Extracted data:
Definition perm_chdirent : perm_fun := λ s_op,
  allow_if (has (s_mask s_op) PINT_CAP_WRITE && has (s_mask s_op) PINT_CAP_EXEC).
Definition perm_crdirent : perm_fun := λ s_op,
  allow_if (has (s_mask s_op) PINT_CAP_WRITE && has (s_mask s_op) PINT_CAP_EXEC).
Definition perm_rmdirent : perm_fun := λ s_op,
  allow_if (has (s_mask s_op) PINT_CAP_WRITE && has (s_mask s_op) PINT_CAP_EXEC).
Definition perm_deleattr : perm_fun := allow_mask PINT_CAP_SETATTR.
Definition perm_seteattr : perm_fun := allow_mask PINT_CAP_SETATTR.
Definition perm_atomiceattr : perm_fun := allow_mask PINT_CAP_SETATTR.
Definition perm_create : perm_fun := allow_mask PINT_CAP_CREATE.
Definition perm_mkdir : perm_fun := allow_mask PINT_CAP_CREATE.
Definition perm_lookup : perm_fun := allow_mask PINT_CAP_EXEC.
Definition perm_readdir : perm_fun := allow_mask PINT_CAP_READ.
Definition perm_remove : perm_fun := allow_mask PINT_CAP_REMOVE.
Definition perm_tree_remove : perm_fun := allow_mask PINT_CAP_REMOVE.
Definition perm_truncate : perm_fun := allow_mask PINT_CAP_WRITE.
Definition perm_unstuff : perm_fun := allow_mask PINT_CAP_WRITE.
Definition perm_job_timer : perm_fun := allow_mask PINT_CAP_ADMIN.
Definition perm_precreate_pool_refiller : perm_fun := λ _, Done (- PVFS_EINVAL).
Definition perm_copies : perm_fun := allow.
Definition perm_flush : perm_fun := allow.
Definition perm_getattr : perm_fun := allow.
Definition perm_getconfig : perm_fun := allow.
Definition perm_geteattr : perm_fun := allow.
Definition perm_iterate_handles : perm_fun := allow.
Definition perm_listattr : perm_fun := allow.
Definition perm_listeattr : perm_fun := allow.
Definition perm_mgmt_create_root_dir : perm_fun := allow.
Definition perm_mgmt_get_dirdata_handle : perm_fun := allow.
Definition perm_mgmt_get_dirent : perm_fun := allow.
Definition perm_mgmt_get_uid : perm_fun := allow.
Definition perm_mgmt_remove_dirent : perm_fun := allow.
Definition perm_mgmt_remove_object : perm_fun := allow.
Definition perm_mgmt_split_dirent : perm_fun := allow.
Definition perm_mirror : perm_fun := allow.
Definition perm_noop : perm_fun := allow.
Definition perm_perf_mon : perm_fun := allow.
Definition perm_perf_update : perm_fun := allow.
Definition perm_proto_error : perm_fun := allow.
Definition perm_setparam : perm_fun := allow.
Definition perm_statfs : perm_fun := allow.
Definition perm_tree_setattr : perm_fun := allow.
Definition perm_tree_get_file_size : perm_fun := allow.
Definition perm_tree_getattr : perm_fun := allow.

Try it:
Starting at the line above that contains "Definition perm_mgmt_split_dirent : perm_fun", repeat each line exactly up to and including the line that contains "Definition perm_perf_update : perm_fun", and stop there.

Problem solution:
Definition perm_mgmt_split_dirent : perm_fun := allow.
Definition perm_mirror : perm_fun := allow.
Definition perm_noop : perm_fun := allow.
Definition perm_perf_mon : perm_fun := allow.
Definition perm_perf_update : perm_fun := allow.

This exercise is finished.